Extract, exactly as written, all lines of the material below from the line that includes "- split; done." through its last line.

__________

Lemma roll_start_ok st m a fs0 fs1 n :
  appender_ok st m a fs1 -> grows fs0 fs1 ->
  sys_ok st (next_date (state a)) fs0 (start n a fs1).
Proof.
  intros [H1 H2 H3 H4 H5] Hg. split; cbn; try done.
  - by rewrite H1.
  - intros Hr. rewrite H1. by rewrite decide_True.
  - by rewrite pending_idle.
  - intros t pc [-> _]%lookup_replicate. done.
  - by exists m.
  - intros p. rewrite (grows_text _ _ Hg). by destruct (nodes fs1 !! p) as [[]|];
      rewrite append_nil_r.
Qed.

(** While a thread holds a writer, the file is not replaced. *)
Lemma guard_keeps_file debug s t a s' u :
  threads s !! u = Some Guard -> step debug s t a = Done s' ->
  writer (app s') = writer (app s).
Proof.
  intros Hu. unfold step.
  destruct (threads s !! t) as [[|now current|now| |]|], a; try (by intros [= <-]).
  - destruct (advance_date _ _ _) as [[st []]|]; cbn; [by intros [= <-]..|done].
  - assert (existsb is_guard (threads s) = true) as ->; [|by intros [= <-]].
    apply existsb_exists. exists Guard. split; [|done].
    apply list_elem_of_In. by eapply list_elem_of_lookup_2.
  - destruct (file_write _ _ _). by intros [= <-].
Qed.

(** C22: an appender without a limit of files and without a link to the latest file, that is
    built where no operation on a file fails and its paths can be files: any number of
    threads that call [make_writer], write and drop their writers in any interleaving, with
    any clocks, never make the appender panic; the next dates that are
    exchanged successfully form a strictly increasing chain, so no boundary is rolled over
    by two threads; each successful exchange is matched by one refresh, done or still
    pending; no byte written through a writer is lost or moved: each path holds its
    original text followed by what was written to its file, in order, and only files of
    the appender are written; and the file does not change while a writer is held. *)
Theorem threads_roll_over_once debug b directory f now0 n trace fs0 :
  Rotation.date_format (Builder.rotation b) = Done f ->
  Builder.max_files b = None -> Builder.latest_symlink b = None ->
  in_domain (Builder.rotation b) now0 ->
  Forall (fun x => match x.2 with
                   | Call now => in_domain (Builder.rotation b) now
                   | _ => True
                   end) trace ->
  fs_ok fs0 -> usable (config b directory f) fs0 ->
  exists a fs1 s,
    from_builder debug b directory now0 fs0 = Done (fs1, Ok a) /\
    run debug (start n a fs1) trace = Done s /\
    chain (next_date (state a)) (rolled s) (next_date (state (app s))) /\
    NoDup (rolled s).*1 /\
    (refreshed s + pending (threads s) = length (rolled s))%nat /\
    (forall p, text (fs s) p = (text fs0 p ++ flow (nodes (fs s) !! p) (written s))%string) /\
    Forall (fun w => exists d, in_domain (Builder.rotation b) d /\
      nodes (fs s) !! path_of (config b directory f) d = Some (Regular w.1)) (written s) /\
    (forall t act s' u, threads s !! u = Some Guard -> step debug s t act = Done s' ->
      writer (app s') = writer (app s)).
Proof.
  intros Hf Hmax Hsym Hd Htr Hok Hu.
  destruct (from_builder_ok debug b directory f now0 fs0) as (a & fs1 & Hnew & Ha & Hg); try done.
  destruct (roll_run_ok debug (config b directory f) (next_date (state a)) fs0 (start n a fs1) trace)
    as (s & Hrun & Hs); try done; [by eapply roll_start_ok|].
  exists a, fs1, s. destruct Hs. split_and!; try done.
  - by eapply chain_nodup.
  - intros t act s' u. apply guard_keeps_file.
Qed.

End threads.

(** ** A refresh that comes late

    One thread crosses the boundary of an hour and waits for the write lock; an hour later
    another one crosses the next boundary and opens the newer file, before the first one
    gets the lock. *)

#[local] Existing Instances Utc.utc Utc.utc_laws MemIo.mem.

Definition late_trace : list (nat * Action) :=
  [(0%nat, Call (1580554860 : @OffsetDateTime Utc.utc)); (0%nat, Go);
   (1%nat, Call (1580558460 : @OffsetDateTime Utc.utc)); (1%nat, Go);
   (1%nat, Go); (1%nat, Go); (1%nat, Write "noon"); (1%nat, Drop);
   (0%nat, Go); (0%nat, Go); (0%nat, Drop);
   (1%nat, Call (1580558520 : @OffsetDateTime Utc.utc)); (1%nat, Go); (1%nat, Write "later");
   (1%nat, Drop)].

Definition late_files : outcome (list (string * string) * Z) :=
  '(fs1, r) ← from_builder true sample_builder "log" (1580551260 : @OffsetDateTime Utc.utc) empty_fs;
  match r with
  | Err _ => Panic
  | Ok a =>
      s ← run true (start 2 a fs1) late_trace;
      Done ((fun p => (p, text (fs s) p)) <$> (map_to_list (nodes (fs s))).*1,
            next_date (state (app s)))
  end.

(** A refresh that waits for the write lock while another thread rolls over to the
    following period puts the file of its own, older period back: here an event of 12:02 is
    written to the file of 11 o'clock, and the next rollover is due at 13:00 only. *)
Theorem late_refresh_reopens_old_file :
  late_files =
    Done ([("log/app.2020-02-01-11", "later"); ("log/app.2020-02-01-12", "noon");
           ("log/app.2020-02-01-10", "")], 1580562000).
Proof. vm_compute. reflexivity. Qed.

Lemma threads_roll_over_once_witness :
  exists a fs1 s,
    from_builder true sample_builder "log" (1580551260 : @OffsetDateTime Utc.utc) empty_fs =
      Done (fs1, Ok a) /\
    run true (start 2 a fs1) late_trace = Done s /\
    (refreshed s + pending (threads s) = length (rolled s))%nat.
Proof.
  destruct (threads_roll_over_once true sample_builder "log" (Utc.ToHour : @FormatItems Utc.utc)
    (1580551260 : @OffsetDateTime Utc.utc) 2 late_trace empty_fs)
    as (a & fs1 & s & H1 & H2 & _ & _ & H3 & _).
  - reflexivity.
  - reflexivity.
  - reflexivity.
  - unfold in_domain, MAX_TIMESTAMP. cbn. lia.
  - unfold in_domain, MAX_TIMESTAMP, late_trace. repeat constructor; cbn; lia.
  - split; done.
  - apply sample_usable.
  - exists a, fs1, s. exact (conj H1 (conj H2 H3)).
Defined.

__________

• ANSWER FOR THIS EXERCISE
  - split; done.
  - apply sample_usable.
  - exists a, fs1, s. exact (conj H1 (conj H2 H3)).
Defined.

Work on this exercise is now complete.